As a result, aggregators with unstable execution responses are more likely to be exploited by attacks. After adversarial training, the policy tends to select aggregators with more stable execution responses. Table 1 also reflects this result. Among the three strategies, DOARL-S achieves the lowest average EV command mismatch, which is 2.412 MW.

Overall, without DOA, the RLS strategy can partially mitigate the impact of attacks, but the improvement remains limited. After introducing DOA, both frequency stability and regulation execution consistency are significantly improved. These results highlight the contribution of the DOA mechanism in improving the robustness of the RL-based aggregator selection strategy.

4.2. Validation of DOARL-S in an Expanded Scenario

To further validate the applicability of the proposed method in a larger-scale power system, this section presents an extended study on the MATPOWER IEEE 57-bus test system, where the number of aggregators is increased from 10 to 20. The aggregators are distributed across three regions, with 3, 7, and 10 aggregators, respectively. In each control period, 10 aggregators are selected from 20 candidates for frequency regulation. In addition, more attack periods are included in this case to test the method under a more demanding setting. The corresponding performance metrics are listed in Table 2. Figure 9 presents the power disturbance in this scenario, resulting from the combined effects of load disturbances and renewable generation deviations. Figure 10 shows the comparison of frequency responses under different strategies. Figure 11 further illustrates the EV command mismatch performance in the expanded 20-aggregator scenario.

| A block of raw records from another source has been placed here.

Lemma reader_rows_plain (ls : list string) :
  Forall (fun l => exists w e, l = w +:+ e /\ (e = "" \/ e = nl) /\ str_mem nl_char w = false) ls ->
  Forall (fun l => str_mem cr_char l = false) ls ->
  Forall (fun l => str_mem (quotechar d) l = false) ls ->
  Forall (fun l => Forall (fun f => String.length f <= field_limit) (plain_row d l)) ls ->
  reader_rows d field_limit parse_reset ls = Ok (map (plain_row d) ls).
Proof.
  induction ls as [|l ls IH]; intros Hsh Hcr Hq Hlen; [done|].
  apply Forall_cons in Hsh as [(w & e & -> & He & Hw) Hsh], Hcr as [Hcr' Hcr],
    Hq as [Hq' Hq], Hlen as [Hl Hlen].
  rewrite str_mem_app in Hcr', Hq'. apply orb_false_iff in Hcr' as [Hcr' _], Hq' as [Hq' _].
  cbn [reader_rows]. rewrite parse_plain_row by done. cbn [rbind state].
  rewrite bool_decide_true by done. by rewrite IH.
Qed.

(** A word of ordinary characters read into an unquoted field: it is
    added to the field unless the field then exceeds the limit. *)
Lemma parse_word (w : string) (r : reader) :
  unquoted r -> w <> "" ->
  str_mem (delimiter d) w = false -> str_mem nl_char w = false -> str_mem cr_char w = false ->
  str_mem (quotechar d) w = false ->
  parse_chars d field_limit r w =
  if bool_decide (String.length (field r) + String.length w <= field_limit)
  then Ok (mk_reader IN_FIELD (field r +:+ w) (fields r))
  else Err (field_limit_error field_limit).
Proof.
  revert r. induction w as [|c w IH]; intros r Hr Hne Hd Hnl Hcr Hq; [done|].
  apply str_mem_cons_false in Hd as [Hcd Hd], Hnl as [Hcn Hnl], Hcr as [Hcc Hcr], Hq as [Hcq Hq].
  cbn [parse_chars]. rewrite process_plain_char by (done || by apply not_crlf).
  cbn [String.length]. destruct (decide (String.length (field r) < field_limit)) as [Hlt|Hge].
  - rewrite parse_add_char_ok by done. cbn [rbind].
    destruct w as [|c' w].
    + cbn. rewrite bool_decide_true by lia. done.
    + rewrite IH by (done || by right). cbn [field fields set_state].
      rewrite length_string_app, (string_char_app (field r) c). cbn [String.length].
      repeat case_bool_decide; done || lia.
  - rewrite parse_add_char_err by lia. cbn. rewrite bool_decide_false by lia. done.
Qed.

Lemma text_lines_no_nl (w : string) :
  w <> "" -> str_mem nl_char w = false -> text_lines w = [w].
Proof.
  induction w as [|c w IH]; intros Hne Hw; [done|].
  apply str_mem_cons_false in Hw as [Hc Hw]. cbn [text_lines].
  destruct (ascii_dec c nl_char); [done|].
  destruct w as [|c' w]; [done|]. by rewrite IH.
Qed.
(* ===== verification/Effects.v ===== *)
(** * Effects of a run: files and reportlab calls

    A run of the program is observed through the effects it performs,
    in order: opening a file ([open(path)]), and the calls it makes on
    the reportlab canvas.  This file holds the events of such a trace,
    the file system the program reads, the reportlab data the code
    builds ([ParagraphStyle], [Paragraph], [Frame]) and reportlab's units
    and page size.  The program's own code is in the other files; the
    reportlab definitions here follow the library's documented defaults
    and constants. *)

From S2P Require Import Prelude PyStr.
From stdpp Require Import base strings gmap list.
From Stdlib Require Import QArith.

Local Close Scope Q_scope.
Local Open Scope gotag_scope.

#[export] Instance Q_eq_dec : EqDecision Q.
Proof. intros [a b] [c d]. solve_decision. Defined.

(** ** reportlab data *)

(** [reportlab.lib.styles.ParagraphStyle], reduced to the attributes the
    code sets; [ParagraphStyle(name=n)] starts from the library defaults
    ([Helvetica], 10 pt, no space after). *)
Record paragraph_style : Type := mk_paragraph_style {
  style_name : string;
  fontName : string;
  fontSize : nat;
  spaceAfter : nat
}.

Definition ParagraphStyle (name : string) : paragraph_style :=
  {| style_name := name; fontName := "Helvetica"; fontSize := 10; spaceAfter := 0 |}.

(** [Paragraph(text, style)]: [text] is reportlab markup. *)
Record paragraph : Type := Paragraph {
  para_text : string;
  para_style : paragraph_style
}.

(** [Frame(x, y, width, height, showBoundary=b)]: a rectangle of the page,
    in points, with its lower-left corner at [(x, y)]. *)
Record frame : Type := Frame {
  frame_x : Q;
  frame_y : Q;
  frame_width : Q;
  frame_height : Q;
  showBoundary : nat
}.

(** [reportlab.lib.units]: [inch = 72.0], [cm = inch / 2.54],
    [mm = cm * 0.1], in points. *)
Definition inch : Q := 72.
Definition cm : Q := (inch / (254 # 100))%Q.
Definition mm : Q := (cm * (1 # 10))%Q.

(** [reportlab.lib.pagesizes.A4 = (210*mm, 297*mm)]. *)
Definition A4 : Q * Q := ((210 * mm)%Q, (297 * mm)%Q).

(** ** Events *)

Inductive event : Type :=
| OpenFile (path : string)
  (** [open(path)], attempted *)
| NewCanvas (path : string) (pagesize : Q * Q)
  (** [Canvas(path, pagesize=...)] *)
| SetFont (name : string) (size : nat)
  (** [canvas.setFont(name, size)] *)
| AddFrame (f : frame) (parts : list paragraph)
  (** [f.addFromList(parts, canvas)] *)
| ShowPage
  (** [canvas.showPage()] *)
| SavePdf
  (** [canvas.save()] *)
.

#[export] Instance paragraph_style_eq_dec : EqDecision paragraph_style.
Proof. solve_decision. Defined.
#[export] Instance paragraph_eq_dec : EqDecision paragraph.
Proof. solve_decision. Defined.
#[export] Instance frame_eq_dec : EqDecision frame.
Proof. solve_decision. Defined.
#[export] Instance event_eq_dec : EqDecision event.
Proof. solve_decision. Defined.

(** A computation of the program. *)
Abbreviation Prog := (WM event).

(** ** Files *)

(** The files the program may read: path to contents. *)
Abbreviation filesystem := (gmap string string).

(** [with open(path) as f: f.read()]: the attempt is an event; a missing
    file raises [FileNotFoundError]; the file is read in text mode, so
    its line ends arrive translated ([universal_newlines]). *)
Definition open_read (fs : filesystem) (path : string) : Prog string :=
  emit (OpenFile path) ;;
  match fs !! path with
  | Some contents => wret (universal_newlines contents)
  | None => throw (FileNotFoundError path)
  end.

(** ** Observing traces *)

Definition is_show_page (e : event) : bool :=
  match e with ShowPage => true | _ => false end.

Definition is_frame (e : event) : bool :=
  match e with AddFrame _ _ => true | _ => false end.

Definition is_open (path : string) (e : event) : bool :=
  match e with OpenFile p => bool_decide (p = path) | _ => false end.

(** Number of events of a trace satisfying [p]. *)
Definition count_ev (p : event -> bool) (t : list event) : nat :=
  length (filter (fun e => p e = true) t).

Lemma count_ev_app p t1 t2 : count_ev p (t1 ++ t2) = count_ev p t1 + count_ev p t2.
Proof. unfold count_ev. by rewrite filter_app, length_app. Qed.

Lemma count_ev_cons p e t :
  count_ev p (e :: t) = (if p e then 1 else 0) + count_ev p t.
Proof. unfold count_ev. rewrite filter_cons. by destruct (p e). Qed.

Lemma count_ev_nil p : count_ev p [] = 0.
Proof. reflexivity. Qed.

#[export] Hint Rewrite count_ev_app count_ev_cons count_ev_nil : gotag.

Lemma open_read_found fs path contents :
  fs !! path = Some contents ->
  open_read fs path = ([OpenFile path], Ok (universal_newlines contents)).
Proof. intros H. unfold open_read. wsimp. by rewrite H. Qed.

Lemma open_read_missing fs path :
  fs !! path = None ->
  open_read fs path = ([OpenFile path], Err (FileNotFoundError path)).
Proof. intros H. unfold open_read. wsimp. by rewrite H. Qed.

As shown in Figure 10 and Table 2, the no-defense case exhibits relatively large frequency fluctuations, with a frequency nadir of −0.41323 Hz and a positive peak of 0.40058 Hz. After applying the DOARL-S, the frequency fluctuation is reduced. The magnitude of frequency fluctuations is reduced, and the extreme deviations are suppressed.

Figure 11 shows the EV regulation mismatch. In the no-defense case, pronounced mismatch peaks appear during attack periods. Under the DOARL-S strategy, these large mismatch peaks are alleviated to some extent, although small fluctuations still remain. This trend is also reflected in Table 2, where the average EV mismatch decreases from 5.6283 MW to 3.7476 MW.

Overall, when the system size is expanded to the 57-bus system and the attack periods become more frequent, the proposed method can still maintain a stable frequency response and reduce the EV regulation mismatch to some extent. This indicates that the method remains applicable in a larger-scale scenario.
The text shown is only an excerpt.